TASK DESCRIPTION:
Take the entries that follow and return exactly the lines from the one holding "[lia | reflexivity]." through the one holding "now rewrite Ho.", both included. Nothing else is needed.

(Stored data entries)
Lemma holds_flushed (cb : callback) (c : connector) :
  holds cb (flushed c) = holds cb c.
Proof.
  unfold holds. rewrite executed_callbacks_flushed, count_occ_app.
  change (pending_callbacks (flushed c)) with (@nil callback). simpl. lia.
Qed.

Lemma holds_scheduled (cb : callback) (c : connector) :
  holds cb (scheduled c) = holds cb c.
Proof. unfold scheduled. destruct (timeoutSet c); reflexivity. Qed.

Lemma holds_insert (cb : callback) (op : call) (c : connector) :
  same_kind_pending op c = false ->
  holds cb (insert op c)
  = (if Nat.eq_dec (call_callback op) cb then 1 else 0) + holds cb c.
Proof.
  intros Hp. unfold holds, executed_callbacks, pending_callbacks.
  destruct op as [k v cb0|k cb0|k cb0]; simpl in *;
    rewrite (set_absent _ _ _ Hp), !count_occ_app, map_app, count_occ_app;
    simpl; destruct (Nat.eq_dec cb0 cb); lia.
Qed.

Lemma pending_nil (c : connector) :
  pending_callbacks c = [] -> sets c = [] /\ gets c = [] /\ deletes c = [].
Proof.
  unfold pending_callbacks. intros H.
  apply app_eq_nil in H. destruct H as [H1 H].
  apply app_eq_nil in H. destruct H as [H2 H3].
  apply map_eq_nil in H1, H2, H3. auto.
Qed.

(** One registration that cancels nothing: it returns, one more operation
    holds its callback, and nothing else changes hands. *)
Lemma perform_holds (op : call) (c : connector) :
  armed_ok c ->
  all_serializable (sets c) = true ->
  call_serializable op = true ->
  cancels_pending_set op c = false ->
  exists c',
    perform op c = (Returned tt, c')
    /\ armed_ok c'
    /\ all_serializable (sets c') = true
    /\ forall cb,
        holds cb c'
        = (if Nat.eq_dec (call_callback op) cb then 1 else 0) + holds cb c.
Proof.
  intros [Ha Hb] Hs Ho Hc.
  rewrite (perform_returns op c Hs), (precancel_nothing op c Hc).
  eexists. split; [reflexivity|].
  destruct (same_kind_pending op c) eqn:Hp.
  - split; [|split].
    + unfold armed_ok, scheduled.
      destruct op; simpl; (split; [lia | reflexivity]).
    + unfold scheduled. destruct op; simpl in *; rewrite ?Ho; reflexivity.
    + intros cb. rewrite holds_scheduled, holds_insert, holds_flushed.
      * reflexivity.
      * destruct op; reflexivity.
  - split; [|split].
    + unfold armed_ok, scheduled.
      assert (Ht : timeoutSet (insert op c) = timeoutSet c)
        by (destruct op; reflexivity).
      assert (Hn : nextTicks (insert op c) = nextTicks c)
        by (destruct op; reflexivity).
      rewrite Ht. destruct (timeoutSet c) eqn:E.
      * rewrite Ht, Hn. split; [intros _; now apply Ha | reflexivity].
      * simpl. split; [lia | reflexivity].
    + assert (Hsets : sets (scheduled (insert op c)) = sets (insert op c)).
      { unfold scheduled. destruct (timeoutSet (insert op c)); reflexivity. }
      rewrite Hsets. destruct op as [k v cb0|k cb0|k cb0]; simpl in *; auto.
      rewrite (set_absent _ _ _ Hp), all_serializable_app, Hs. simpl.
      now rewrite Ho.
    + intros cb. now rewrite holds_scheduled, holds_insert.
Qed.

Lemma perform_all_holds (ops : list call) (c : connector) :
  armed_ok c ->
  all_serializable (sets c) = true ->
  forallb call_serializable ops = true ->
  cancel_free ops c = true ->
  exists c',
    perform_all ops c = (Returned tt, c')
    /\ armed_ok c'
    /\ all_serializable (sets c') = true
    /\ forall cb,
        holds cb c'
        = count_occ Nat.eq_dec (map call_callback ops) cb + holds cb c.
Proof.
  revert c. induction ops as [|op ops IH]; intros c Ha Hs Ho Hc.
  - exists c. repeat split; auto; apply Ha.
  - simpl in Ho, Hc. apply andb_prop in Ho. destruct Ho as [Ho1 Ho2].
    apply andb_prop in Hc. destruct Hc as [Hc1 Hc2].
    apply negb_true_iff in Hc1.
    destruct (perform_holds op Ha Hs Ho1 Hc1) as [c1 [E1 [A1 [S1 H1]]]].
    rewrite E1 in Hc2. simpl in Hc2.
    destruct (IH c1 A1 S1 Ho2 Hc2) as [c2 [E2 [A2 [S2 H2]]]].
    exists c2. rewrite perform_all_cons, E1.
    split; [exact E2|]. split; [exact A2|]. split; [exact S2|].
    intros cb. rewrite H2, H1. simpl.
    destruct (Nat.eq_dec (call_callback op) cb); lia.
Qed.
(** ** Signup (C7) *)

(** What [signup] does, case by case. *)
Lemma signup_run (name email password : string) (w : World) :
  AuthContext.signup name email password w =
  match createUser_reply (ext w) email password with
  | inl err => (Rejected err, logged [EvCreateUser email password] w)
  | inr uid =>
      let profile :=
        {| Profile.uid := uid; Profile.name := name; Profile.email := email;
           Profile.joinedAt := now_toISOString (ext w) |} in
      let registered :=
        (accounts w ++ [{| acc_uid := uid; acc_email := email; acc_password := password |}])%list in
      let tr := (trace w ++ [EvCreateUser email password; EvSetProfile uid profile])%list in
      match setDoc_error (ext w) with
      | Some err =>
          (Rejected err,
           {| ext := ext w; db := db w; accounts := registered; trace := tr |})
      | None =>
          (Resolved tt,
           {| ext := ext w;
              db := {| settings_global_config := settings_global_config (db w);
                       users := <[uid := profile]> (users (db w)) |};
              accounts := registered; trace := tr |})
      end
  end.
Proof.
  unfold AuthContext.signup, AuthContext.createUserWithEmailAndPassword, Store.setDoc_user.
  unfold bind, emit, outside, throw, ret, set_accounts, set_db, logged. cbn.
  destruct (createUser_reply (ext w) email password) as [err|uid]; cbn; [reflexivity|].
  destruct (setDoc_error (ext w)) as [err|]; cbn; rewrite <- app_assoc; reflexivity.
Qed.



(** When the write succeeds the profile is there. *)
Lemma signup_success (name email password uid : string) (w : World) :
  createUser_reply (ext w) email password = inr uid ->
  setDoc_error (ext w) = None ->
  fst (AuthContext.signup name email password w) = Resolved tt
  /\ users (db (snd (AuthContext.signup name email password w))) !! uid
     = Some {| Profile.uid := uid; Profile.name := name; Profile.email := email;
               Profile.joinedAt := now_toISOString (ext w) |}.
Proof.
  intros Hcreate Hwrite. rewrite signup_run, Hcreate, Hwrite. cbn.
  split; [reflexivity | apply lookup_insert_eq].
Qed.

(** When the registration fails nothing is written. *)
Lemma signup_not_registered (name email password err : string) (w : World) :
  createUser_reply (ext w) email password = inl err ->
  AuthContext.signup name email password w
  = (Rejected err, logged [EvCreateUser email password] w).
Proof. intros Hcreate. rewrite signup_run, Hcreate. reflexivity. Qed.

(** ** The delete-user action (C8) *)

(** C8.  For every user of the panel, the delete action writes nothing to
    the document store and nothing to the auth provider: it asks for a
    confirmation and, when confirmed, shows an instruction; the store, with
    all its profile documents, and the accounts are as before. *)
Theorem handleDeleteUser_no_write (email : string) (w : World) :
  let w' := snd (AdminDashboard.handleDeleteUser email w) in
  let question :=
    "This will only remove user " ++ email
    ++ " from the database listing, not the Auth system. Proceed?" in
  let shown :=
    EvConfirm question ::
    (if confirm_reply (ext w) question
     then [EvAlert "User deletion from Auth requires Admin SDK. Please disable account in Firebase Console."]
     else []) in
  fst (AdminDashboard.handleDeleteUser email w) = Resolved tt
  /\ db w' = db w
  /\ accounts w' = accounts w
  /\ trace w' = (trace w ++ shown)%list
  /\ forallb (fun ev => negb (is_write ev)) shown = true.
Proof.
  intros w' question shown. subst w' shown.
  unfold AdminDashboard.handleDeleteUser, confirm, alert, bind, emit, outside, ret, logged.
  cbn. fold question.
  destruct (confirm_reply (ext w) question); cbn; rewrite <- ?app_assoc;
    repeat split; reflexivity.
Qed.

(** ** Trimming *)

Lemma list_ascii_app (a b : string) :
  list_ascii_of_string (a ++ b)
  = (list_ascii_of_string a ++ list_ascii_of_string b)%list.
Proof.
  induction a as [|x a IH]; [reflexivity|].
  change (x :: list_ascii_of_string (a ++ b)
          = x :: (list_ascii_of_string a ++ list_ascii_of_string b)%list).
  rewrite IH. reflexivity.
Qed.

Lemma string_of_list_app (l1 l2 : list ascii) :
  string_of_list_ascii (l1 ++ l2)%list = string_of_list_ascii l1 ++ string_of_list_ascii l2.
Proof.
  induction l1 as [|x l1 IH]; [reflexivity|].
  change (String x (string_of_list_ascii (l1 ++ l2)%list)
          = String x (string_of_list_ascii l1 ++ string_of_list_ascii l2)).
  rewrite IH. reflexivity.
Qed.
(** * cloudshell-cli: the session pool and the expect engine

    A shallow embedding of [cloudshell/cli/session/connection_manager.py]
    and [cloudshell/cli/session/expect_session.py], with the properties
    their specification states about them.

    Conventions.
    - Python integers are [Z]; durations and clock readings are [Z]
      milliseconds (the source writes seconds as floats: 0.1 is 100).
    - An object with identity (a Session, a thread) is a key into a
      finite map; the map is the store, the key is the reference.
    - A Python exception is a constructor of [exn]; a call that may
      raise returns a [res].  A [while True] loop takes fuel, and
      running out of it is the separate outcome [OutOfFuel]. *)

From Stdlib Require Import ZArith Lia Bool List Ascii String.
From stdpp Require Import base option list gmap strings.
Import ListNotations.
(* ===== verification/_CoqProject ===== *)
-Q . S2P
Prelude.v
Trace.v
JsMap.v
JsSort.v
JsText.v
JsJson.v
CompositeDag.v
TunnelMessages.v
TunnelStream.v
TunnelServer.v
TunnelServerFacts.v
TunnelServerProps.v
TunnelClient.v
TunnelClientProps.v
CompositeApply.v
CompositeApplyProps.v
EvictStore.v
KvStore.v
KvStoreProps.v
KvLifecycle.v
ResponseCache.v
SlotAllocator.v
JsValues.v
AnthropicStream.v
AnthropicStreamProps.v
AnthropicChunks.v
AnthropicContent.v
AnthropicRequest.v
ProxyBody.v
AnthropicRequestProps.v
ResponsesApi.v
ProxyRoutes.v
ServiceAuth.v
ServiceAuthProps.v
KubeconfigLock.v
Kubeconfig.v
NodeRegistration.v
FleetTypes.v
FleetLease.v
FleetPressure.v
FleetPressureProps.v
FleetMigration.v
FleetMigrationProps.v
FleetLoop.v
FleetLoopProps.v
FleetExecutor.v
FleetExecutorProps.v
FleetPlacement.v
HostSidecars.v
PidIdentity.v
WorkloadTypes.v
ModelHost.v
ModelHostProps.v
Admission.v
WorkloadStore.v
InfraLayout.v
NodeDeadline.v
NodeRun.v
NodeRunProps.v
InfraLayoutProps.v
HostConditions.v
HostConditionsProps.v
WorkloadApply.v
WorkloadApplyProps.v
WorkloadFrame.v
Reconciler.v
ReconcilerProps.v
ReconcileLoop.v
ConsoleMask.v
Console.v
ConsoleProps.v
ProxyMeta.v
OpenaiProxy.v
OpenaiProxyProps.v
OpenaiProxySafety.v
RagSchedule.v
RagGuard.v
RagFetch.v
RagFetchProps.v
RagRun.v
(* ===== verification/JsMap.v ===== *)
(** * Insertion-ordered maps

    The JavaScript [Map]: iteration follows the order in which keys were
    first inserted, [set] on a present key keeps its position.  The model is
    an association list, with [keys], [get], [set], [has] and [delete]. *)

From S2P Require Import Prelude.

Section map.
Context {K V : Type} `{EqDecision K}.

Definition jsmap : Type := list (K * V).

Definition jm_keys (m : jsmap) : list K := m.*1.

Fixpoint jm_get (m : jsmap) (k : K) : option V :=
  match m with
  | [] => None
  | (k', v) :: m' => if decide (k = k') then Some v else jm_get m' k
  end.

Definition jm_has (m : jsmap) (k : K) : bool :=
  match jm_get m k with Some _ => true | None => false end.

Fixpoint jm_set (m : jsmap) (k : K) (v : V) : jsmap :=
  match m with
  | [] => [(k, v)]
  | (k', v') :: m' =>
      if decide (k = k') then (k', v) :: m' else (k', v') :: jm_set m' k v
  end.

Fixpoint jm_delete (m : jsmap) (k : K) : jsmap :=
  match m with
  | [] => []
  | (k', v') :: m' => if decide (k = k') then m' else (k', v') :: jm_delete m' k
  end.

(** The representation invariant: no key twice. *)
Definition jm_wf (m : jsmap) : Prop := NoDup (jm_keys m).

Lemma jm_get_set m k v j :
  jm_get (jm_set m k v) j = if decide (j = k) then Some v else jm_get m j.
Proof.
  induction m as [|[k' v'] m IH]; simpl; [by repeat case_decide|].
  repeat case_decide; subst; simpl; repeat case_decide; congruence.
Qed.

Lemma jm_get_set_eq m k v : jm_get (jm_set m k v) k = Some v.
Proof. rewrite jm_get_set. by case_decide. Qed.

Lemma jm_get_set_ne m k v j : j ≠ k → jm_get (jm_set m k v) j = jm_get m j.
Proof. intros. rewrite jm_get_set. by case_decide. Qed.

Lemma jm_get_Some_keys m k v : jm_get m k = Some v → k ∈ jm_keys m.
Proof.
  induction m as [|[k' v'] m IH]; simpl; [done|].
  case_decide; subst; [left|]. intros. right. by apply IH.
Qed.

Lemma jm_get_keys m k : k ∈ jm_keys m ↔ is_Some (jm_get m k).
Proof.
  split; [|by intros [v ?%jm_get_Some_keys]].
  induction m as [|[k' v'] m IH]; simpl; [by intros ?%elem_of_nil|].
  intros [->|?]%elem_of_cons; case_decide; eauto; naive_solver.
Qed.

Lemma jm_get_None m k : jm_get m k = None ↔ k ∉ jm_keys m.
Proof. rewrite jm_get_keys, <-eq_None_not_Some. done. Qed.

Lemma jm_has_keys m k : jm_has m k = true ↔ k ∈ jm_keys m.
Proof. rewrite jm_get_keys. unfold jm_has. destruct (jm_get m k); naive_solver. Qed.

Lemma jm_has_false m k : jm_has m k = false ↔ k ∉ jm_keys m.
Proof. rewrite <-jm_has_keys. destruct (jm_has m k); naive_solver. Qed.

Lemma jm_keys_set m k v :
  jm_keys (jm_set m k v) = if decide (k ∈ jm_keys m) then jm_keys m else jm_keys m ++ [k].
Proof.
  induction m as [|[k' v'] m IH]; simpl; [done|].
  destruct (decide (k = k')) as [->|Hne]; simpl.
  - rewrite decide_True by left. done.
  - rewrite IH. destruct (decide (k ∈ jm_keys m)).
    + by rewrite decide_True by (by right).
    + rewrite decide_False; [done|]. intros [?|?]%elem_of_cons; done.
Qed.

Lemma jm_keys_set_in m k v : k ∈ jm_keys m → jm_keys (jm_set m k v) = jm_keys m.
Proof. intros. by rewrite jm_keys_set, decide_True. Qed.

Lemma jm_elem_keys_set m k v j : j ∈ jm_keys (jm_set m k v) ↔ j = k ∨ j ∈ jm_keys m.
Proof. rewrite jm_keys_set. case_decide; [naive_solver|]. set_solver. Qed.

Lemma jm_set_wf m k v : jm_wf m → jm_wf (jm_set m k v).
Proof.
  unfold jm_wf. intros H. rewrite jm_keys_set. case_decide; [done|].
  apply NoDup_app. repeat split; [done| |apply NoDup_singleton]. set_solver.
Qed.

Lemma jm_elem_delete m k p : p ∈ jm_delete m k → p ∈ m.
Proof.
  induction m as [|[k' v'] m IH]; simpl; [done|].
  case_decide; [by right|]. rewrite !elem_of_cons. naive_solver.
Qed.

Lemma jm_delete_keys m k j : jm_wf m → j ∈ jm_keys (jm_delete m k) ↔ j ≠ k ∧ j ∈ jm_keys m.
Proof.
  unfold jm_wf. induction m as [|[k' v'] m IH]; simpl.
  - intros _. split; [by intros ?%elem_of_nil|by intros [_ ?%elem_of_nil]].
  - intros [Hk' Hm]%NoDup_cons. case_decide; subst; simpl.
    + rewrite elem_of_cons. split; [|naive_solver].
      intros Hj. split; [congruence|by right].
    + rewrite !elem_of_cons, IH by done. naive_solver.
Qed.

Lemma jm_delete_wf m k : jm_wf m → jm_wf (jm_delete m k).
Proof.
  unfold jm_wf. induction m as [|[k' v'] m IH]; simpl; [done|].
  intros [Hk' Hm]%NoDup_cons. case_decide; [done|]. simpl.
  apply NoDup_cons. split; [|auto].
  intros Hin. apply (jm_delete_keys m k k') in Hin as [_ ?]; done.
Qed.

Lemma jm_get_delete m k j :
  jm_wf m → jm_get (jm_delete m k) j = if decide (j = k) then None else jm_get m j.
Proof.
  unfold jm_wf. induction m as [|[k' v'] m IH]; simpl; [by case_decide|].
  intros [Hk' Hm]%NoDup_cons. destruct (decide (k = k')) as [->|Hne].
  - case_decide; [subst; by apply jm_get_None|done].
  - simpl. rewrite IH by done. repeat case_decide; congruence.
Qed.

Lemma jm_get_elem m k v : jm_wf m → jm_get m k = Some v ↔ (k, v) ∈ m.
Proof.
  unfold jm_wf. induction m as [|[k' v'] m IH]; simpl; intros Hwf.
  - split; [done|by intros ?%elem_of_nil].
  - apply NoDup_cons in Hwf as [Hk' Hm]. rewrite elem_of_cons. case_decide; subst.
    + split; [intros; left; congruence|]. intros [?|Hin]; [congruence|].
      destruct Hk'. apply list_elem_of_fmap. by exists (k', v).
    + rewrite IH by done. naive_solver.
Qed.

Lemma jm_get_app_None (m1 m2 : jsmap) k :
  jm_get m1 k = None → jm_get (m1 ++ m2) k = jm_get m2 k.
Proof. induction m1 as [|[k' v'] m1 IH]; simpl; [done|]. by case_decide. Qed.
End map.

Arguments jsmap : clear implicits.

#[export] Hint Resolve jm_set_wf jm_delete_wf : llamactl.
#[export] Hint Rewrite @jm_get_set_eq : llamactl.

OUTPUT FOR THIS TASK:
      * simpl. split; [lia | reflexivity].
    + assert (Hsets : sets (scheduled (insert op c)) = sets (insert op c)).
      { unfold scheduled. destruct (timeoutSet (insert op c)); reflexivity. }
      rewrite Hsets. destruct op as [k v cb0|k cb0|k cb0]; simpl in *; auto.
      rewrite (set_absent _ _ _ Hp), all_serializable_app, Hs. simpl.
      now rewrite Ho.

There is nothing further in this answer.